◆ YOUR INSTRUCTIONS ◆
After finding the line with "(s : Shared" in the data below, set down exactly each line through the one with "exists q, streams", inclusive, and stop there.

*** Opening of DATASET RECORDS ***

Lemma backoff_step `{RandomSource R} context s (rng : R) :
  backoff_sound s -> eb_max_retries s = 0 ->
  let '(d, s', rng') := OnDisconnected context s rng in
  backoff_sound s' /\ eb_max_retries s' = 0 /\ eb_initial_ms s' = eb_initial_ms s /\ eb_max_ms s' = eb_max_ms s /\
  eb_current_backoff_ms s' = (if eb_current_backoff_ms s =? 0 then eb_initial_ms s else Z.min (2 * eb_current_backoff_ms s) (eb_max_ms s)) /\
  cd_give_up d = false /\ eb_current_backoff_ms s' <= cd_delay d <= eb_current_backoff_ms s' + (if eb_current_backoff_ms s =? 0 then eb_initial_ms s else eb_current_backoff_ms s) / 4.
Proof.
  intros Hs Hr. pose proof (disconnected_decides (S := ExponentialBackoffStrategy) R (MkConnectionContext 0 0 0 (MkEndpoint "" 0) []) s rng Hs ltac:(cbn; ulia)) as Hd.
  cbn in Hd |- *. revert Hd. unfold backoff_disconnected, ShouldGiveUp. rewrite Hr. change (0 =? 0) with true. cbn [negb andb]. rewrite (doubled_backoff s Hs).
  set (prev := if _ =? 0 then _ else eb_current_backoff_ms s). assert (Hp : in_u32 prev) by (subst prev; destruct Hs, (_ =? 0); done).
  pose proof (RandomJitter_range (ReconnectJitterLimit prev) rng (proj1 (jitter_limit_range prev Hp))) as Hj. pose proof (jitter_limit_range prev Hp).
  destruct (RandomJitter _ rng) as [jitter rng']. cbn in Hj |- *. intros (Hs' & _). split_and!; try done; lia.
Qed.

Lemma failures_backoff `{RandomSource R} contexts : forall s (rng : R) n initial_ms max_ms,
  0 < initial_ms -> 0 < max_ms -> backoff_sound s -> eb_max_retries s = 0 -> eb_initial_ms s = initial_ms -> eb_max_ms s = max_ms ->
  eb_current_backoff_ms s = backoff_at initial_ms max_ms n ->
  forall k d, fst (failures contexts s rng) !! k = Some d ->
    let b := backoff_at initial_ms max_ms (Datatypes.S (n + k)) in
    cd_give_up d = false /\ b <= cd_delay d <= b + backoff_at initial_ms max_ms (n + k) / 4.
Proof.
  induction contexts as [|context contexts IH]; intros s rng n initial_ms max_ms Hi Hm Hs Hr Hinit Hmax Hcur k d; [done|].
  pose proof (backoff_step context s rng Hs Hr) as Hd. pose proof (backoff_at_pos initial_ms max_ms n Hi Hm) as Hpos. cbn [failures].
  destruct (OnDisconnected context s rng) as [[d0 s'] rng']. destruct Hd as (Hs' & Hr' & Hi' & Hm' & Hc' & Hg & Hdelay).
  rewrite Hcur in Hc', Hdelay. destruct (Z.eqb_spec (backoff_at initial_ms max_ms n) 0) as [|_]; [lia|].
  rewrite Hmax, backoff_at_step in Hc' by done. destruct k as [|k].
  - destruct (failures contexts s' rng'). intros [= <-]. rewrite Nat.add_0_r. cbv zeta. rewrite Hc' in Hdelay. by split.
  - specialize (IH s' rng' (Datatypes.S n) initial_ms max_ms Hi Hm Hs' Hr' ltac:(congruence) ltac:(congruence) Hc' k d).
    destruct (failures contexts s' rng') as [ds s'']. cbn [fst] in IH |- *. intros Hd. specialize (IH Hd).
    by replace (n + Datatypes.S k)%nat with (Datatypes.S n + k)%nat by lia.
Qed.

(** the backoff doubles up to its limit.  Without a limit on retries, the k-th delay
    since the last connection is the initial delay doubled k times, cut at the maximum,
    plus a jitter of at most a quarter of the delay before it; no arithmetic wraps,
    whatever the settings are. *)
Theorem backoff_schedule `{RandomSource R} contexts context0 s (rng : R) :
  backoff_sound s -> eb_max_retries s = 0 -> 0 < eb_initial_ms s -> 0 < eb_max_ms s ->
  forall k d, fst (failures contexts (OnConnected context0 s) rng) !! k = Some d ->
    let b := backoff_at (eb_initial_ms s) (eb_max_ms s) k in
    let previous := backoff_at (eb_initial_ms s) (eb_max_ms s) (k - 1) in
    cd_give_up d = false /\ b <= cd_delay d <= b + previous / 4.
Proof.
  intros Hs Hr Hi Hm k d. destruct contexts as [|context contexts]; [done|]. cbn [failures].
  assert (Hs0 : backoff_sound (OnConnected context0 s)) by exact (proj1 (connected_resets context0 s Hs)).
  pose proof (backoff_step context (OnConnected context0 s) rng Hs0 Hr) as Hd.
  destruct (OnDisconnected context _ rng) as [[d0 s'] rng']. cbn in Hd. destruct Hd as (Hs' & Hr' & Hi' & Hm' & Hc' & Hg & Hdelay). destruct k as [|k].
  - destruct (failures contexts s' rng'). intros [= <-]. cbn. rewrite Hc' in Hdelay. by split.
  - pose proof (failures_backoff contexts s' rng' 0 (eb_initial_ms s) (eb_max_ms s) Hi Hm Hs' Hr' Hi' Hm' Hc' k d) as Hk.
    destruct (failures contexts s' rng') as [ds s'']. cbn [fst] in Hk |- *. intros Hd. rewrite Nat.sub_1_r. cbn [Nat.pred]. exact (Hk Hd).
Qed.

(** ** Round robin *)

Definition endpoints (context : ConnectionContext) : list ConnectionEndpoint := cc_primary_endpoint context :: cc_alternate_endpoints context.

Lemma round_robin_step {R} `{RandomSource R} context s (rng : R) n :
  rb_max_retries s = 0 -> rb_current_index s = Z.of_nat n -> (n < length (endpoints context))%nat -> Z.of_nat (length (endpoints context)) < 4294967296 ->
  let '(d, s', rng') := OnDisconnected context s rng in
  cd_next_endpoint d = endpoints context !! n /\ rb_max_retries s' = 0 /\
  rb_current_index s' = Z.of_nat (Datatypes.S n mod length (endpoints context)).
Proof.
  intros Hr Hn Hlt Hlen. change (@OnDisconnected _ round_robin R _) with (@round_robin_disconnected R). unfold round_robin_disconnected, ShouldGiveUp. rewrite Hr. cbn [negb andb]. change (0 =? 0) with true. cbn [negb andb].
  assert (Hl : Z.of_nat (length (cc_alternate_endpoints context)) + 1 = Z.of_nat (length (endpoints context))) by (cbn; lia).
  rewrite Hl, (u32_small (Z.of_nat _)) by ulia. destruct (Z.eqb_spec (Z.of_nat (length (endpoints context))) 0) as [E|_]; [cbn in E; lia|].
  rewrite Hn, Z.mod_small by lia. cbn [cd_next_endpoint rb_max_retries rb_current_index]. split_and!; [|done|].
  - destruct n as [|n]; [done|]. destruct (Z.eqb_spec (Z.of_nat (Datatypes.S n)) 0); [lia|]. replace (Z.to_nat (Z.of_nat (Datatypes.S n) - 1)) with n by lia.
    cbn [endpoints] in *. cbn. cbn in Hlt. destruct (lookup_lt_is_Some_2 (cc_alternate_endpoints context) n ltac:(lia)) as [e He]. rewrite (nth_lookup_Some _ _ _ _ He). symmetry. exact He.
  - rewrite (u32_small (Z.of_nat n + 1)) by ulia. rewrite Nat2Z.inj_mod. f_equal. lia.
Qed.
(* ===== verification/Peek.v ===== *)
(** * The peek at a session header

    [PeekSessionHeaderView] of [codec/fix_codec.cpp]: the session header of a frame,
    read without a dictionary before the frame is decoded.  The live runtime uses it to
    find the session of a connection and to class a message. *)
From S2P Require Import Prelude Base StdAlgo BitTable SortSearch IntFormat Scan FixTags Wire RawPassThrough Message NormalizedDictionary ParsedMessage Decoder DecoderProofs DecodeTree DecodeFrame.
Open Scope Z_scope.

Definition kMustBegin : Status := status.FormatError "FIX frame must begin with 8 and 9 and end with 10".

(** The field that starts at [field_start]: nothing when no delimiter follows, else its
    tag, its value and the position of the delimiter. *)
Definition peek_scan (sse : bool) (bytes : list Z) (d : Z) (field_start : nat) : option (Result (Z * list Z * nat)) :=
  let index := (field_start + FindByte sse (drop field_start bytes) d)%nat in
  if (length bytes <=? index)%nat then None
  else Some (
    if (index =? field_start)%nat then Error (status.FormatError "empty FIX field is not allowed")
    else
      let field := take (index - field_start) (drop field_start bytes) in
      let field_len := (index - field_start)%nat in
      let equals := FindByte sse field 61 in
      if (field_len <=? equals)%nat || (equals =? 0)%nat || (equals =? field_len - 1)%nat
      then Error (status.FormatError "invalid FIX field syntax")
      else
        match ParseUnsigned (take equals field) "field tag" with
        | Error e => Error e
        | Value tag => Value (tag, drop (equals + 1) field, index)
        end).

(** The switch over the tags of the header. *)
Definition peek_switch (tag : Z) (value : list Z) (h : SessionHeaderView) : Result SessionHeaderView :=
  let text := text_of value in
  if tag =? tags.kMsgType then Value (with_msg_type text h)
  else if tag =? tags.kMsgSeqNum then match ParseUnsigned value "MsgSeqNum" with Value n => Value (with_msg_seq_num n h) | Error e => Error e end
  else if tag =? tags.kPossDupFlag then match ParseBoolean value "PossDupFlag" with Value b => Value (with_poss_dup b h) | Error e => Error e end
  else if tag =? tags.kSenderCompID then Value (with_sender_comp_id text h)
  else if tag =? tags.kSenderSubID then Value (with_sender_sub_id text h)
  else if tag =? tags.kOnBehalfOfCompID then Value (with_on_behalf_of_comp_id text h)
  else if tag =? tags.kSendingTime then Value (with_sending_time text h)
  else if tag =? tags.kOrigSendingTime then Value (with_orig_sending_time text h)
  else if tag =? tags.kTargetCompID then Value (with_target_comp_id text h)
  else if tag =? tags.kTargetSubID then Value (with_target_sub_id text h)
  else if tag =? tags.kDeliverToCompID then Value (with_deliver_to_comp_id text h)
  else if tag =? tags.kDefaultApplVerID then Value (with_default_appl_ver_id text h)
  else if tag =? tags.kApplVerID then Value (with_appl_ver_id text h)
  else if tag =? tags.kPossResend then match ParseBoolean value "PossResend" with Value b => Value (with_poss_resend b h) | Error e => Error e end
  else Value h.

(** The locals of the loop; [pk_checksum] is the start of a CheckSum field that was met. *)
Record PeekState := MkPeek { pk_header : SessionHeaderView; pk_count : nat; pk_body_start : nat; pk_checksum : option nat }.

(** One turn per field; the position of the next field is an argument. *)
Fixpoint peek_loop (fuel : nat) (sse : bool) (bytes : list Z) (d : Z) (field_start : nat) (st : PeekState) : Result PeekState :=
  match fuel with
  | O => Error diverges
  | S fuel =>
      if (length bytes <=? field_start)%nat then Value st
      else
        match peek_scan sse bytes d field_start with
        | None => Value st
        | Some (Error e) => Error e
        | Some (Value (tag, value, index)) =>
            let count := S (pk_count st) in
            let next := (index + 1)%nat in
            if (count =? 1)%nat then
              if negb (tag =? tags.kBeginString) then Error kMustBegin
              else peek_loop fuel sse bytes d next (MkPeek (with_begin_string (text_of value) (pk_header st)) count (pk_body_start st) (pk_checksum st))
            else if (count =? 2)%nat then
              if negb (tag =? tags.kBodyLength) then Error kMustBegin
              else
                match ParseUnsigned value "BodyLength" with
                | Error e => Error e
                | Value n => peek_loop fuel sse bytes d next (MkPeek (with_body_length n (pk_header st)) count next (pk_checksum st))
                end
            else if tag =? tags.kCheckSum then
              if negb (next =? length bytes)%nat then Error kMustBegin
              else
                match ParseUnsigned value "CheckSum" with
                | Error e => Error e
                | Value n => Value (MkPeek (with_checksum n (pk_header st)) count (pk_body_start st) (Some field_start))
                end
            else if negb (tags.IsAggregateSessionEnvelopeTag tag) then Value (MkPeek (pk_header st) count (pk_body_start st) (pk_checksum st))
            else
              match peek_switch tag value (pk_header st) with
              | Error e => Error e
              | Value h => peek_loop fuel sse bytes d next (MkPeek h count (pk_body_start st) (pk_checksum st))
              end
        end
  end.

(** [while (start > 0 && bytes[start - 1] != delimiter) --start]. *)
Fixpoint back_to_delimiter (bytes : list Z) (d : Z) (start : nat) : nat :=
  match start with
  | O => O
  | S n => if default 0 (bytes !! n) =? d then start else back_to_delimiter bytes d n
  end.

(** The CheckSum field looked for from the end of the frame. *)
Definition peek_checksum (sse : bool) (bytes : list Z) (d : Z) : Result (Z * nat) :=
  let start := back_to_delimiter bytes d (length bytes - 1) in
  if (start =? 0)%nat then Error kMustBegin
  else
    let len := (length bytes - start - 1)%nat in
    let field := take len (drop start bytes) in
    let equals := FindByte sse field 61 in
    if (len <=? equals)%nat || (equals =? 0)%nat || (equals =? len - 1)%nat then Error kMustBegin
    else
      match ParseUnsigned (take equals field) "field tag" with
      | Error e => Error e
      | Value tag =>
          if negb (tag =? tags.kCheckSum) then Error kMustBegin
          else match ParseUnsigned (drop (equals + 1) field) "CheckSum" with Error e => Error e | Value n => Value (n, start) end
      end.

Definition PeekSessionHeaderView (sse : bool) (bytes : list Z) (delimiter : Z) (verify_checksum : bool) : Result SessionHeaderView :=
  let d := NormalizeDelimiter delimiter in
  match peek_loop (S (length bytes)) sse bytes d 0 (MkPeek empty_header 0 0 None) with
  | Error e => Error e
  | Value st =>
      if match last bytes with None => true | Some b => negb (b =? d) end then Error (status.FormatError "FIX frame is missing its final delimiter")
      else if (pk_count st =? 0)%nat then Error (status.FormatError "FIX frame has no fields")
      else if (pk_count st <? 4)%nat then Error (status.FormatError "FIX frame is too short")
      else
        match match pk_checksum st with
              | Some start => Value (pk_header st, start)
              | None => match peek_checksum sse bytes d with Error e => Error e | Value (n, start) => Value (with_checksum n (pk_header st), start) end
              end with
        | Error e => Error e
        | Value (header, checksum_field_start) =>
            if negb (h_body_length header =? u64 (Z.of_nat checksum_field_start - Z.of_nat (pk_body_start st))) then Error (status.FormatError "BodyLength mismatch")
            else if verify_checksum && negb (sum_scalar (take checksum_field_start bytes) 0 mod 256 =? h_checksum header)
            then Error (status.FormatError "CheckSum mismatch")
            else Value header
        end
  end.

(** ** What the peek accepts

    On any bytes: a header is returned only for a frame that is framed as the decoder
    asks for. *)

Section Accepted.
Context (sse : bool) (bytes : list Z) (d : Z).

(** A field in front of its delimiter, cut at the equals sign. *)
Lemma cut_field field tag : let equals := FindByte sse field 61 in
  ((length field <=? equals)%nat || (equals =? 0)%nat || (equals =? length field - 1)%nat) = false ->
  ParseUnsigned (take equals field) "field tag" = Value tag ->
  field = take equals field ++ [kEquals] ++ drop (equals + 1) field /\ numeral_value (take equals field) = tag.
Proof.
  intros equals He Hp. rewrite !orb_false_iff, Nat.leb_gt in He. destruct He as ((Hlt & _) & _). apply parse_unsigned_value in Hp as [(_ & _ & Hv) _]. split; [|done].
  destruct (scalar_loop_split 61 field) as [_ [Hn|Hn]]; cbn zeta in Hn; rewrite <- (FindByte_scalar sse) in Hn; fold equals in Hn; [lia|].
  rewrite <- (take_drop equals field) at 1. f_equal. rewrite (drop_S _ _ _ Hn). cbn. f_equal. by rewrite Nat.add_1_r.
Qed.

*** Close of DATASET RECORDS ***
*** Opening of DATASET RECORDS ***

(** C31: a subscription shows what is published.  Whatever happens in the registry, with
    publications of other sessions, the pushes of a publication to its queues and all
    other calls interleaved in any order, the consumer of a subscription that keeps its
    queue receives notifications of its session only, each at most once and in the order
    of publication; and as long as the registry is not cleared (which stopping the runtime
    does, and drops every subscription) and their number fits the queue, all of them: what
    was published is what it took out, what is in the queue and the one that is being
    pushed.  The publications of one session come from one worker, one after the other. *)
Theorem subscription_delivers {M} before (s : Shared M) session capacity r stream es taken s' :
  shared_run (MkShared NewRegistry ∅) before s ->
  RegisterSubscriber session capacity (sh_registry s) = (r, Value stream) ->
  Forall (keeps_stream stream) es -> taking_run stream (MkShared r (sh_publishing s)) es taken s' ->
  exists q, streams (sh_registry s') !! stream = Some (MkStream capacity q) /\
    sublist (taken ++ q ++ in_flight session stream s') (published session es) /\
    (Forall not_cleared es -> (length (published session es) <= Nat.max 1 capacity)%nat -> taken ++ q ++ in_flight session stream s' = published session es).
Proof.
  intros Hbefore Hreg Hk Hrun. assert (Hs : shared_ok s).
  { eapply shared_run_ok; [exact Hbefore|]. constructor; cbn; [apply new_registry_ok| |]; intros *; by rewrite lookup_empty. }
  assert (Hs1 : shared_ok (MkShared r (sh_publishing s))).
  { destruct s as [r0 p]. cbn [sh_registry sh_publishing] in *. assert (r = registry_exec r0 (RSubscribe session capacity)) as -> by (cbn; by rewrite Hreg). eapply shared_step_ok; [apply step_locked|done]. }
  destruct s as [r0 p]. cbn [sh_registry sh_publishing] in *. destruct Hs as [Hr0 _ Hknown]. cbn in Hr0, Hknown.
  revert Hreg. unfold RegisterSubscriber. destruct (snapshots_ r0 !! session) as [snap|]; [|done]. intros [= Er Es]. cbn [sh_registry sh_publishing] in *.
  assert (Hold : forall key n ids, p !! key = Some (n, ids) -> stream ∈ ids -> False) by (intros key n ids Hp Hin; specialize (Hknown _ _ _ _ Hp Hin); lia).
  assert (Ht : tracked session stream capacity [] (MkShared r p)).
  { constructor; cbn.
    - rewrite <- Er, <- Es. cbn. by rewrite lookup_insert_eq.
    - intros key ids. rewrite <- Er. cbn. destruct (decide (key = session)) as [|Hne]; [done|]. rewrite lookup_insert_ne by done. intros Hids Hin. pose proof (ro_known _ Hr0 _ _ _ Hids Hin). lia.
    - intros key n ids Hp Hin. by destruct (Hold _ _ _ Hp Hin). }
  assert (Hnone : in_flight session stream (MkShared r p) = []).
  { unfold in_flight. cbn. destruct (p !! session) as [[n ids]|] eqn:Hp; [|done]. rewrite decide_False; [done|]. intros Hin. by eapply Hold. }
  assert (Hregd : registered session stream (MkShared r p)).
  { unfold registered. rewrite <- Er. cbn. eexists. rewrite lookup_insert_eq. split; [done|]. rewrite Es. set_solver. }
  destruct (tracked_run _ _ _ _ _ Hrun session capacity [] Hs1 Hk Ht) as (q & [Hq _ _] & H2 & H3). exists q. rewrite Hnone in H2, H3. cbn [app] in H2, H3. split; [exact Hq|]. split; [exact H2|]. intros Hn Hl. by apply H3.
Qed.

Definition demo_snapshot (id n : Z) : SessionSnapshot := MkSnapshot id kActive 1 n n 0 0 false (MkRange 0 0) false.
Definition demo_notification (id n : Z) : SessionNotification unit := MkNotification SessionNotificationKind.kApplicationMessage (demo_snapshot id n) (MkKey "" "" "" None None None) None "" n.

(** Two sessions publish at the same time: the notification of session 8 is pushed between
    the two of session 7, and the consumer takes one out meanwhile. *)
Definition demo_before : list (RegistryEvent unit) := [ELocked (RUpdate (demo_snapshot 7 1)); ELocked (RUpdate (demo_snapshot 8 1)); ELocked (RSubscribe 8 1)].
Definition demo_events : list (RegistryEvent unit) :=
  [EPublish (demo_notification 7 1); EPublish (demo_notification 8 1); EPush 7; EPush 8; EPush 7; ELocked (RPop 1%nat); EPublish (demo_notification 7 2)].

*** Close of DATASET RECORDS ***

◆ OUTPUT FOR THIS TASK ◆
Theorem subscription_delivers {M} before (s : Shared M) session capacity r stream es taken s' :
  shared_run (MkShared NewRegistry ∅) before s ->
  RegisterSubscriber session capacity (sh_registry s) = (r, Value stream) ->
  Forall (keeps_stream stream) es -> taking_run stream (MkShared r (sh_publishing s)) es taken s' ->
  exists q, streams (sh_registry s') !! stream = Some (MkStream capacity q) /\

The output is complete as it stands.